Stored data
Lemma mutex_may_raise_ok m p k :
  kwf None None k → is_Some (mutexes k !! m) → prio_ok p →
  wp (_k_mutex_may_raise_priority m p k) no_owner
    (λ k', kwf None None k' ∧ frame p k k' ∧ mpr (mutexes k') m ≤ p).
Proof.
  intros Hk Hm Hp. pose proof Hm as [mx Hmx]. apply (may_raise_ok _ _ _ None); try done; [by left|apply Hp|..].
  - intros s Hs. pose proof (w_bound _ _ _ Hk m mx s ltac:(done) Hmx Hs).
    unfold mpr. rewrite Hmx. simpl. lia.
  - intros o y k2 Hk2 Hy Hlt He Ht. apply (raise_ok _ o p k2 y); try done.
    pose proof (above_le_size p k2). lia.
Qed.

(** *** The invariant of CPUs and timeouts *)

Definition live (s : tstate) : bool :=
  match s with READY | SLEEP | SLEEP_UNWAKEABLE => true | _ => false end.

(** [e] is a task that has just been switched to and has yet to leave the
    structures it slept on. *)
Record cwf (e : option tid) k : Prop := {
  c_run : ∀ c y t, cpus k !! c = Some y → cpu_task y = Some t →
    ∃ x, tasks k !! t = Some x ∧ state x = RUNNING;
  c_inj : ∀ c1 c2 y1 y2 t, cpus k !! c1 = Some y1 → cpu_task y1 = Some t →
    cpus k !! c2 = Some y2 → cpu_task y2 = Some t → c1 = c2;
  c_all : ∀ t x, tasks k !! t = Some x → state x = RUNNING →
    ∃ c y, cpus k !! c = Some y ∧ cpu_task y = Some t;
  c_awake : ∀ t x, e ≠ Some t → tasks k !! t = Some x → live (state x) = false → sleep_on_mutex x = None;
  c_lock : ∀ c y, cpus k !! c = Some y → 0 ≤ lock_count y;
  c_timeouts : Timeout.queue_ok (timeouts k);
  c_ids : ∀ t, e ≠ Some t → t ∈ Timeout.te_id <$> timeouts k →
    ∃ x, tasks k !! t = Some x ∧ live (state x) = true
}.

Definition kinv k : Prop := kwf None None k ∧ cwf None k.

(** Only whether a task runs, is live, or neither, matters to [cwf]. *)
Definition same_kind x x' : Prop :=
  (state x' = RUNNING ↔ state x = RUNNING) ∧ live (state x') = live (state x).

Lemma cwf_frame e k k' :
  cpus k' = cpus k → timeouts k' = timeouts k →
  (∀ t x, tasks k !! t = Some x → ∃ x', tasks k' !! t = Some x' ∧ same_kind x x') →
  (∀ t x', tasks k' !! t = Some x' → ∃ x, tasks k !! t = Some x ∧ same_kind x x' ∧
     (live (state x') = false → sleep_on_mutex x = None → sleep_on_mutex x' = None)) →
  cwf e k → cwf e k'.
Proof.
  intros Hc Hd Hfw Hbw [R I A W L T D]. split; rewrite ?Hc, ?Hd; try done.
  - intros c y t Hy Ht. destruct (R c y t Hy Ht) as (x & Hx & Hs).
    destruct (Hfw t x Hx) as (x' & ? & Hk & _). exists x'. split; [done|]. by apply Hk.
  - intros t x' Hx' Hs. destruct (Hbw t x' Hx') as (x & Hx & [Hk _] & _). apply (A t x Hx). by apply Hk.
  - intros t x' He Hx' Hs. destruct (Hbw t x' Hx') as (x & Hx & [_ Hk] & Hsl).
    apply Hsl; [done|]. apply (W t x He Hx). congruence.
  - intros t He Ht. destruct (D t He Ht) as (x & Hx & Hl). destruct (Hfw t x Hx) as (x' & ? & _ & E).
    exists x'. split; [done|]. congruence.
Qed.

Lemma same_task_kind p x x' : same_task p x x' → same_kind x x'.
Proof. intros (E & _). unfold same_kind. by rewrite E. Qed.

Lemma cwf_of_frame e p k k' : frame p k k' → cwf e k → cwf e k'.
Proof.
  intros F. apply cwf_frame; try apply F.
  - intros t x (x' & ? & ?)%(f_tasks _ _ _ F). exists x'. split; [done|by eapply same_task_kind].
  - intros t x' Hx'. destruct (f_dom _ _ _ F t) as [x Hx]; [eauto|].
    destruct (f_tasks _ _ _ F t x Hx) as (x2 & ? & Hs). simplify_eq. exists x. split; [done|].
    split; [by eapply same_task_kind|]. destruct Hs as (_ & _ & _ & _ & -> & _). done.
Qed.

Lemma cwf_moved e k t x x' k' :
  tasks k !! t = Some x → moved k t x' k' → same_kind x x' →
  (live (state x') = false → sleep_on_mutex x = None → sleep_on_mutex x' = None) → cwf e k → cwf e k'.
Proof.
  intros Hx M Hs Hsl. apply cwf_frame; try apply M; intros s y; rewrite (mv_tasks _ _ _ _ M).
  - intros Hy. destruct (decide (s = t)) as [->|].
    + simplify_eq. exists x'. by rewrite lookup_insert_eq.
    + exists y. by rewrite lookup_insert_ne.
  - rewrite lookup_insert. case_decide; subst.
    + intros [= <-]. eauto.
    + intros Hy. exists y. by repeat split.
Qed.

Lemma resume_inv k t x result :
  kinv k → tasks k !! t = Some x → sleeping (state x) = true →
  ∃ k', _k_sched_resume t result k = Ok k' ∧ moved k t (resumed result x) k' ∧ kinv k'.
Proof.
  intros [Hk Hc] Hx Hs. destruct (resume_ok _ _ k t x result Hk Hx Hs) as (k' & ? & M & ?).
  exists k'. split_and!; [done..|]. split; [done|]. eapply cwf_moved; try done.
  unfold same_kind, resumed. simpl. by destruct (state x).
Qed.

(** A queue that is not a run queue holds sleeping tasks. *)
Lemma waiter_sleeps e b k q t :
  kwf e b k → (∀ p, q ≠ QRun p) → t ∈ queues k q → ∃ x, tasks k !! t = Some x ∧ sleeping (state x) = true.
Proof.
  intros Hk Hq (x & Hx & Hl)%(w_link _ _ _ Hk). exists x. split; [done|].
  pose proof (w_placed _ _ _ Hk _ _ Hx) as Hpl. unfold placed in Hpl.
  destruct (state x); try done; rewrite Hl in Hpl; naive_solver.
Qed.

(** What the continuations of tasks depend on. *)
Inductive tkind := Live | Runs | Off.
Definition kind (s : tstate) : tkind :=
  match s with RUNNING => Runs | READY | SLEEP | SLEEP_UNWAKEABLE => Live | _ => Off end.
Definition obs k t : option (tkind * option mid) :=
  (λ x, (kind (state x), sleep_on_mutex x)) <$> tasks k !! t.

Lemma obs_moved k t x' k' s :
  moved k t x' k' → obs k' s = if decide (s = t) then Some (kind (state x'), sleep_on_mutex x') else obs k s.
Proof.
  intros M. unfold obs. rewrite (mv_tasks _ _ _ _ M). case_decide; subst.
  - by rewrite lookup_insert_eq.
  - by rewrite lookup_insert_ne.
Qed.

Lemma obs_frame p k k' s : frame p k k' → obs k' s = obs k s.
Proof.
  intros F. unfold obs. destruct (tasks k !! s) as [x|] eqn:E.
  - destruct (f_tasks _ _ _ F s x E) as (x' & -> & Hs). simpl. destruct Hs as (-> & _ & _ & _ & -> & _). done.
  - destruct (tasks k' !! s) eqn:E'; [|done]. destruct (f_dom _ _ _ F s) as [? ?]; [eauto|]. congruence.
Qed.

Lemma obs_resumed k t x result k' s :
  tasks k !! t = Some x → sleeping (state x) = true → moved k t (resumed result x) k' → obs k' s = obs k s.
Proof.
  intros Hx Hs M. rewrite (obs_moved _ _ _ _ s M). case_decide; [|done]. subst.
  unfold obs. rewrite Hx. simpl. by destruct (state x).
Qed.

(** What waking tasks leaves alone. *)
Record quiet_step k k' : Prop := {
  qs_obs : ∀ s, obs k' s = obs k s;
  qs_mutexes : mutexes k' = mutexes k;
  qs_timeouts : timeouts k' = timeouts k;
  qs_cpus : cpus k' = cpus k
}.

Lemma quiet_refl k : quiet_step k k.
Proof. by split. Qed.

Lemma quiet_trans k1 k2 k3 : quiet_step k1 k2 → quiet_step k2 k3 → quiet_step k1 k3.
Proof. intros [O1 M1 T1 C1] [O2 M2 T2 C2]. split; [intros s; by rewrite O2|congruence..]. Qed.

Lemma resume_quiet k t x result k' :
  tasks k !! t = Some x → sleeping (state x) = true → moved k t (resumed result x) k' → quiet_step k k'.
Proof. intros Hx Hs M. split; [intros s; by eapply obs_resumed|apply M..]. Qed.

(** Waking the first waiter takes it off the queue. *)
Lemma resume_head k t x result k' q l :
  moved k t (resumed result x) k' → links_ok k → (∀ p, q ≠ QRun p) → queues k q = t :: l → queues k' q = l.
Proof.
  intros M [_ Hnd] Hq E. specialize (Hnd q). rewrite E in Hnd. apply NoDup_cons in Hnd as [Hn _].
  rewrite <-(filter_ne_notin t (queues k' q)).
  - rewrite (mv_order _ _ _ _ M), E, filter_cons_False by naive_solver. by apply filter_ne_notin.
  - rewrite (mv_in _ _ _ _ M). simpl. naive_solver.
Qed.

(** [wakeup_all]: every waiter becomes ready with the given result, nobody
    else changes. *)
Lemma wakeup_loop_ok q result : (∀ p, q ≠ QRun p) → ∀ n k, kinv k → length (queues k q) = n →
  ∃ k', wakeup_loop n q result k = Ok k' ∧ kinv k' ∧ quiet_step k k' ∧ queues k' q = [] ∧
    (∀ t x, tasks k !! t = Some x →
       tasks k' !! t = Some (if decide (t ∈ queues k q) then resumed result x else x)) ∧
    (∀ q', q' ≠ q → (∀ p, q' ≠ QRun p) → queues k' q' = queues k q').
Proof.
  intros Hq. induction n as [|n IH]; intros k Hk Hn.
  - apply length_zero_iff_nil in Hn. exists k. cbn [wakeup_loop]. rewrite Hn.
    split_and!; try done.
  - destruct (queues k q) as [|t l] eqn:E; [done|]. cbn [wakeup_loop]. rewrite E.
    destruct (waiter_sleeps _ _ k q t (proj1 Hk) Hq) as (x & Hx & Hs); [rewrite E; by constructor|].
    destruct (resume_inv k t x result Hk Hx Hs) as (k1 & -> & M & Hk1). cbn [mbind outcome_bind].
    pose proof (kwf_links _ _ _ (proj1 Hk)) as L.
    pose proof (resume_head _ _ _ _ _ q l M L Hq E) as Hq1.
    destruct (IH k1 Hk1) as (k2 & -> & Hk2 & Q2 & Hq2 & Ht2 & Ho2); [rewrite Hq1; simpl in Hn; lia|].
    assert (t ∉ l) as Hnot by (pose proof (proj2 L q) as Hnd; rewrite E in Hnd; by apply NoDup_cons in Hnd as [? _]).
    exists k2. split_and!; try done.
    + eapply quiet_trans; [|done]. by eapply resume_quiet.
    + intros s y Hy. destruct (decide (s = t)) as [->|Hne].
      * assert (y = x) as -> by congruence. rewrite (decide_True (P := t ∈ t :: l)) by (by constructor).
        rewrite (Ht2 t (resumed result x)) by (by apply moved_lookup in M).
        rewrite Hq1, decide_False; done.
      * rewrite (Ht2 s y) by (by rewrite (mv_tasks _ _ _ _ M), lookup_insert_ne).
        rewrite Hq1. f_equal. repeat case_decide; try done; rewrite elem_of_cons in *; naive_solver.
    + intros q' Hne Hq'. rewrite Ho2 by done.
      assert (t ∉ queues k q' ∧ t ∉ queues k1 q') as [N1 N2].
      { split.
        - intros (? & ? & ?)%(proj1 L). assert (t ∈ queues k q) as (? & ? & ?)%(proj1 L) by (rewrite E; by constructor).
          simplify_eq.
        - rewrite (mv_in _ _ _ _ M). simpl. naive_solver. }
      rewrite <-(filter_ne_notin t (queues k1 q')), (mv_order _ _ _ _ M) by done. by apply filter_ne_notin.
Qed.

(** *** Leaving and entering a CPU *)

Definition ids k : list tid := Timeout.te_id <$> timeouts k.

Lemma running_not_queued e k t x :
  cwf e k → e ≠ Some t → tasks k !! t = Some x → live (state x) = false → t ∉ ids k.
Proof. intros Hc He Hx Hl Hin. destruct (c_ids _ _ Hc t He Hin) as (y & ? & ?). simplify_eq. congruence. Qed.

(** [t] gives up CPU [c]; it becomes [x']. *)
Lemma cwf_leave e k c y t x' k1 :
  cwf e k → (e = None ∨ e = Some t) → cpus k !! c = Some y → cpu_task y = Some t → t ∉ ids k →
  tasks k1 = <[t := x']> (tasks k) → cpus k1 = cpus k → state x' ≠ RUNNING →
  (live (state x') = false → sleep_on_mutex x' = None) →
  Timeout.queue_ok (timeouts k1) →
  (∀ s, s ∈ ids k1 → s ∈ ids k ∨ (s = t ∧ live (state x') = true)) →
  cwf None (upd_cpus <[c := MkCpu None (lock_count y)]> k1).
Proof.
  intros Hc He Hy Hyt Hnq Ht Hcp Hs Hsl Hok Hids. split; simpl; rewrite ?Hcp, ?Ht.
  - intros c' y' s. rewrite lookup_insert. case_decide; [intros; by simplify_eq/=|]. intros Hy' Hs'.
    assert (s ≠ t) by (intros ->; by destruct (c_inj _ _ Hc c' c y' y t)).
    rewrite lookup_insert_ne by done. by eapply (c_run _ _ Hc).
  - intros c1 c2 y1 y2 s. rewrite !lookup_insert. do 2 case_decide; intros; simplify_eq/=; try done.
    by eapply (c_inj _ _ Hc).
  - intros s x Hx Hr. destruct (decide (s = t)) as [->|Hne].
    + rewrite lookup_insert_eq in Hx. by simplify_eq.
    + rewrite lookup_insert_ne in Hx by done. destruct (c_all _ _ Hc s x Hx Hr) as (c' & y' & Hy' & Hs').
      exists c', y'. rewrite lookup_insert_ne; [done|]. intros ->. by simplify_eq.
  - intros s x _ Hx. destruct (decide (s = t)) as [->|Hne].
    + rewrite lookup_insert_eq in Hx. by simplify_eq.
    + rewrite lookup_insert_ne in Hx by done. apply (c_awake _ _ Hc s); [destruct He; congruence|done].
  - intros c' y'. rewrite lookup_insert. case_decide; [intros; simplify_eq/=; by eapply (c_lock _ _ Hc)|apply (c_lock _ _ Hc)].
  - done.
  - intros s _ Hin. destruct (Hids s Hin) as [Hin'|[-> ?]].
    + assert (s ≠ t) by (by intros ->). rewrite lookup_insert_ne by done.
      apply (c_ids _ _ Hc); [destruct He; congruence|done].
    + exists x'. by rewrite lookup_insert_eq.
Qed.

**EXERCISE OBJECTIVE**
Look for the word "pose". Copy out every line of the data that has it.

**TASK OUTPUT**
  intros Hk Hm Hp. pose proof Hm as [mx Hmx]. apply (may_raise_ok _ _ _ None); try done; [by left|apply Hp|..].
  - intros s Hs. pose proof (w_bound _ _ _ Hk m mx s ltac:(done) Hmx Hs).
    pose proof (above_le_size p k2). lia.
  pose proof (w_placed _ _ _ Hk _ _ Hx) as Hpl. unfold placed in Hpl.
    pose proof (kwf_links _ _ _ (proj1 Hk)) as L.
    pose proof (resume_head _ _ _ _ _ q l M L Hq E) as Hq1.
    assert (t ∉ l) as Hnot by (pose proof (proj2 L q) as Hnd; rewrite E in Hnd; by apply NoDup_cons in Hnd as [? _]).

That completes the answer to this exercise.